Sensory Friendly Sunday is a monthly event designed for kids, teens, and adults with sensory-processing differences, autism spectrum disorder, or developmental disabilities. The galleries will be closed to the general public, allowing visitors to enjoy the museum in a calm environment with accommodations such as quiet spaces, fidgets, and sunglasses available. Experience a selection of current exhibitions, make art, or watch a short film. All friends and family members are welcome.
In February, explore the exhibitions This Must Be the Place: Inside the Walker’s Collection, Stanley Whitney: How High the Moon, and Collection in Focus: Banu Cennetoğlu.
To support the health and safety of visitors at increased risk for COVID-19, masks are required at Sensory Friendly Sunday for visitors over age 2. Accommodations are available if someone in your party is unable to tolerate masking. Please email access@walkerart.org or call 612-375-7561 for more information.
This program was created in consultation with the Autism Society of Minnesota (AuSM) and the University of Minnesota’s Occupational Therapy Program.
Admission Tickets
While walk-ins are welcome, we encourage you to reserve your space ahead of time. Sensory Friendly Sunday is typically less busy 8–9:30 am, and busier 9:30–11 am.
Activity Information
Making Maps Art-Making Activity, 8 am–11 am
Maps show a place in the real world, perhaps a neighborhood or a building. Maps help us know where to go, and what we’ll find when we get there. Join multidisciplinary artist Alison Bergblom Johnson in making maps of places that matter to you.
Make a Topioscope Art-Making Activity, 8 am–11 am
Take a fresh look at your surroundings and explore the objects and landscapes around you from a new perspective. Create a multiplied, geometric reflection of what you observe. For inspiration, visit Yayoi Kusama’s Passing Winter in This Must Be the Place, the collection exhibition. Notice how Kusama and other artists use mirrors to transform reflections into works of art.
Short Film: Ptak by Gerhard Funk, 8 am–11 am
The short animated film Ptak explores the question “Where do birds really come from?” The film lasts 6 1/2 minutes, and will loop between 8–11 am. This is a relaxed screening with sound reduced. Visitors are free to come and go, move, and make themselves comfortable in the space.

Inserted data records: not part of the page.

Lemma trunc_above (x : R) (z : Z) :
  (0 <= z)%Z -> IZR z <= x -> (z <= trunc x)%Z.
Proof.
  intros Hz Hx. apply IZR_le in Hz. unfold trunc.
  destruct (Rle_dec 0 x); [|lra].
  destruct (base_Int_part x) as [_ Hgt].
  assert (Hlt : IZR (z - 1) < IZR (Int_part x)) by (rewrite minus_IZR; lra).
  apply lt_IZR in Hlt. lia.
Qed.

(** A whole number of deaths already stored passes through the truncation
    untouched; only the day's increment is cut. *)
Lemma trunc_shift (z : Z) (x : R) :
  (0 <= z)%Z -> 0 <= x -> trunc (IZR z + x) = (z + trunc x)%Z.
Proof.
  intros Hz Hx. pose proof (IZR_le _ _ Hz) as Hz'.
  unfold trunc.
  destruct (Rle_dec 0 (IZR z + x)); [|lra].
  destruct (Rle_dec 0 x); [|contradiction].
  destruct (base_Int_part x) as [Hlo Hhi].
  apply Int_part_eq. rewrite plus_IZR. lra.
Qed.

Lemma trunc_small (x : R) : 0 <= x < 1 -> trunc x = 0%Z.
Proof. intros H. apply trunc_eq; [lia|lra]. Qed.

Lemma IFR_of_range (u : R) : 0.01 <= IFR_of u <= 0.03.
Proof.
  unfold IFR_of, infectionFatalityRateB, infectionFatalityRateA.
  destruct (Rle_dec u intensive_units); lra.
Qed.

Section RisingRecovered.

Variables (n : nat) (U_ R_ : list R) (D : list Z).
Hypothesis Hrec : forall i, (i < n)%nat -> nth i D 0%Z = stored U_ R_ D i.
Hypothesis Hstart : 0 <= nth 0 R_ 0.
Hypothesis Hrise : forall i, (S i < n)%nat -> nth i R_ 0 <= nth (S i) R_ 0.

Lemma recovered_step (i : nat) : (i < n)%nat -> prev_R R_ i <= nth i R_ 0.
Proof.
  intros Hi. destruct i as [|i]; simpl; [assumption|now apply Hrise].
Qed.

Lemma increment_nonneg (i : nat) :
  (i < n)%nat -> 0 <= IFR_of (nth i U_ 0) * (nth i R_ 0 - prev_R R_ i).
Proof.
  intros Hi. pose proof (recovered_step i Hi).
  pose proof (IFR_of_range (nth i U_ 0)).
  apply Rmult_le_pos; lra.
Qed.

Lemma stored_rises (i : nat) :
  (i < n)%nat -> (0 <= prev_Z D i)%Z /\ (prev_Z D i <= nth i D 0%Z)%Z.
Proof.
  induction i as [|i IH]; intros Hi.
  - split; [simpl; lia|]. rewrite Hrec by assumption. unfold stored.
    apply trunc_above; [simpl; lia|].
    pose proof (increment_nonneg 0 Hi). lra.
  - destruct (IH ltac:(lia)) as [H0 H1].
    assert (Hp : (0 <= prev_Z D (S i))%Z) by (simpl; lia).
    split; [assumption|]. rewrite (Hrec (S i)) by assumption. unfold stored.
    apply trunc_above; [assumption|].
    pose proof (increment_nonneg (S i) Hi). lra.
Qed.

Lemma stored_adds (i : nat) :
  (i < n)%nat ->
  nth i D 0%Z
  = (prev_Z D i + trunc (IFR_of (nth i U_ 0) * (nth i R_ 0 - prev_R R_ i))%R)%Z.
Proof.
  intros Hi. rewrite Hrec at 1 by assumption. unfold stored.
  apply trunc_shift.
  - now destruct (stored_rises i Hi).
  - now apply increment_nonneg.
Qed.

Lemma stored_below_exact (i : nat) :
  (i < n)%nat -> IZR (nth i D 0%Z) <= Deaths_exact U_ R_ i.
Proof.
  induction i as [|i IH]; intros Hi.
  - rewrite Hrec by assumption. unfold stored.
    pose proof (increment_nonneg 0 Hi) as Hinc.
    cbn [prev_Z prev_R Deaths_exact] in *.
    etransitivity; [apply trunc_below; lra|]. lra.
  - specialize (IH ltac:(lia)).
    destruct (stored_rises (S i) Hi) as [Hp _]. apply IZR_le in Hp.
    pose proof (increment_nonneg (S i) Hi) as Hinc.
    rewrite (Hrec (S i)) by assumption. unfold stored.
    cbn [prev_Z prev_R Deaths_exact] in *.
    etransitivity; [apply trunc_below; lra|]. lra.
Qed.

Lemma exact_between (i : nat) :
  (i < n)%nat ->
  0.01 * nth i R_ 0 <= Deaths_exact U_ R_ i <= 0.03 * nth i R_ 0.
Proof.
  induction i as [|i IH]; intros Hi.
  - pose proof (IFR_of_range (nth 0 U_ 0)). simpl. nra.
  - specialize (IH ltac:(lia)).
    pose proof (IFR_of_range (nth (S i) U_ 0)).
    pose proof (Hrise i Hi).
    cbn [prev_R Deaths_exact]. nra.
Qed.

Lemma stored_stuck (i : nat) :
  (forall j, (j < n)%nat ->
     IFR_of (nth j U_ 0) * (nth j R_ 0 - prev_R R_ j) < 1) ->
  (i < n)%nat -> nth i D 0%Z = 0%Z.
Proof.
  intros Hsmall. induction i as [|i IH]; intros Hi.
  - rewrite stored_adds by assumption.
    rewrite trunc_small; [reflexivity|].
    split; [now apply increment_nonneg|now apply Hsmall].
  - rewrite stored_adds by assumption. cbn [prev_Z].
    rewrite IH by lia.
    rewrite trunc_small; [reflexivity|].
    split; [now apply (increment_nonneg (S i))|now apply (Hsmall (S i))].
Qed.

End RisingRecovered.

(** X7.  When the recovered series starts at a non-negative value and never
    decreases, the stored deaths are non-negative and never decrease. *)
Theorem deaths_monotone (daysTotal : nat) (X : list Z) (U_ R_ : list R) :
  length X = daysTotal ->
  (daysTotal <= length U_)%nat -> (daysTotal <= length R_)%nat ->
  0 <= nth 0 R_ 0 ->
  (forall i, (S i < daysTotal)%nat -> nth i R_ 0 <= nth (S i) R_ 0) ->
  exists D : list Z,
    deaths_loop daysTotal X U_ R_ = Returns D /\
    forall i j, (i <= j)%nat -> (j < daysTotal)%nat ->
      (0 <= nth i D 0%Z <= nth j D 0%Z)%Z.
Proof.
  intros HX HU HR H0 Hrise.
  destruct (deaths_loop_returns daysTotal U_ R_ HU HR X HX)
    as (D & Hret & Hlen & Hrec).
  exists D. split; [assumption|].
  assert (Hpos : forall i, (i < daysTotal)%nat -> (0 <= nth i D 0%Z)%Z).
  { intros i Hi.
    destruct (stored_rises daysTotal U_ R_ D Hrec H0 Hrise i Hi). lia. }
  intros i j Hij Hj. split; [apply Hpos; lia|].
  induction Hij as [|j Hij IH]; [lia|].
  destruct (stored_rises daysTotal U_ R_ D Hrec H0 Hrise (S j) Hj) as [_ Hs].
  simpl in Hs. specialize (IH ltac:(lia)). lia.
Qed.

Lemma deaths_monotone_witness :
  exists D : list Z,
    deaths_loop 2 [0%Z; 1%Z] [0; 0] [0; 150] = Returns D /\
    forall i j, (i <= j)%nat -> (j < 2)%nat ->
      (0 <= nth i D 0%Z <= nth j D 0%Z)%Z.
Proof.
  apply (deaths_monotone 2 [0%Z; 1%Z] [0; 0] [0; 150]).
  - reflexivity.
  - simpl. lia.
  - simpl. lia.
  - simpl. lra.
  - intros i Hi. assert (Hz : i = 0%nat) by lia. rewrite Hz. simpl. lra.
Defined.

(** X8.  Under the same condition the stored deaths on day [i] are at most
    [infectionFatalityRateB * R[i]] and more than
    [infectionFatalityRateA * R[i] - (i + 1)]. *)
Theorem deaths_within_rates (daysTotal : nat) (X : list Z) (U_ R_ : list R) :
  length X = daysTotal ->
  (daysTotal <= length U_)%nat -> (daysTotal <= length R_)%nat ->
  0 <= nth 0 R_ 0 ->
  (forall i, (S i < daysTotal)%nat -> nth i R_ 0 <= nth (S i) R_ 0) ->
  exists D : list Z,
    deaths_loop daysTotal X U_ R_ = Returns D /\
    forall i, (i < daysTotal)%nat ->
      infectionFatalityRateA * nth i R_ 0 - INR (S i) < IZR (nth i D 0%Z)
      /\ IZR (nth i D 0%Z) <= infectionFatalityRateB * nth i R_ 0.
Proof.
  intros HX HU HR H0 Hrise.
  destruct (deaths_loop_returns daysTotal U_ R_ HU HR X HX)
    as (D & Hret & Hlen & Hrec).
  exists D. split; [assumption|]. intros i Hi.
  pose proof (stored_below_exact daysTotal U_ R_ D Hrec H0 Hrise i Hi) as Hup.
  pose proof (exact_between daysTotal U_ R_ H0 Hrise i Hi) as [Hlo Hhi].
  pose proof (deaths_gap daysTotal U_ R_ HU HR D Hrec i Hi) as Hgap.
  apply Rabs_def2 in Hgap.
  unfold infectionFatalityRateB, infectionFatalityRateA. lra.
Qed.

Lemma deaths_within_rates_witness :
  exists D : list Z,
    deaths_loop 2 [0%Z; 1%Z] [0; 0] [0; 150] = Returns D /\
    forall i, (i < 2)%nat ->
      infectionFatalityRateA * nth i [0; 150] 0 - INR (S i) < IZR (nth i D 0%Z)
      /\ IZR (nth i D 0%Z) <= infectionFatalityRateB * nth i [0; 150] 0.
Proof.
  apply (deaths_within_rates 2 [0%Z; 1%Z] [0; 0] [0; 150]).
  - reflexivity.
  - simpl. lia.
  - simpl. lia.
  - simpl. lra.
  - intros i Hi. assert (Hz : i = 0%nat) by lia. rewrite Hz. simpl. lra.
Defined.

(** X9.  Under the same condition each day adds the whole part of that
    day's increment and drops the fraction:
    [D[i] = D[i-1] + trunc(IFR(i) * (R[i] - R[i-1]))].  In particular, as long
    as every daily increment is below one, the stored deaths stay at zero. *)
Theorem deaths_daily_floor (daysTotal : nat) (X : list Z) (U_ R_ : list R) :
  length X = daysTotal ->
  (daysTotal <= length U_)%nat -> (daysTotal <= length R_)%nat ->
  0 <= nth 0 R_ 0 ->
  (forall i, (S i < daysTotal)%nat -> nth i R_ 0 <= nth (S i) R_ 0) ->
  exists D : list Z,
    deaths_loop daysTotal X U_ R_ = Returns D /\
    (forall i, (i < daysTotal)%nat ->
       nth i D 0%Z
       = (prev_Z D i
          + trunc (IFR_of (nth i U_ 0) * (nth i R_ 0 - prev_R R_ i))%R)%Z) /\
    ((forall j, (j < daysTotal)%nat ->
        IFR_of (nth j U_ 0) * (nth j R_ 0 - prev_R R_ j) < 1) ->
     forall i, (i < daysTotal)%nat -> nth i D 0%Z = 0%Z).
Proof.
  intros HX HU HR H0 Hrise.
  destruct (deaths_loop_returns daysTotal U_ R_ HU HR X HX)
    as (D & Hret & Hlen & Hrec).
  exists D. split; [assumption|]. split.
  - intros i Hi. now apply (stored_adds daysTotal U_ R_ D Hrec H0 Hrise).
  - intros Hsmall i Hi.
    now apply (stored_stuck daysTotal U_ R_ D Hrec H0 Hrise i Hsmall).
Qed.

Accessibility, Content, and Sensory Notes
The short film will be captioned in English.
Content note: The exhibition Collection in Focus: Banu Cennetoğlu contains mature content.
Sensory note: The exhibition This Must Be the Place: Inside the Walker’s Collection includes two video rooms with reduced light levels. Some videos include flashing, flickering, or disorienting visual effects and sound that changes in volume, pitch, and tone. The exhibition Collection in Focus: Banu Cennetoğlu includes flickering effects and sudden changes in volume and pitch.
To prepare for your visit, check out this Social Narrative
For more information about accessibility visit our Access page.
For more information about accessibility, visit our Access page.
For questions on accessibility, or to request additional accommodations, call 612-375-7564 or email access@walkerart.org.
Bio
Alison Bergblom Johnson’s work crosses media and genre, exploring disability, identity, and joy. She collaborates with community care and art organizations, from small grassroots endeavors to very large, established institutions. Her creative practice includes essays, collage, and storytelling. She is an artist, a writer, a performer, an artist organizer, a consultant, and a teaching artist.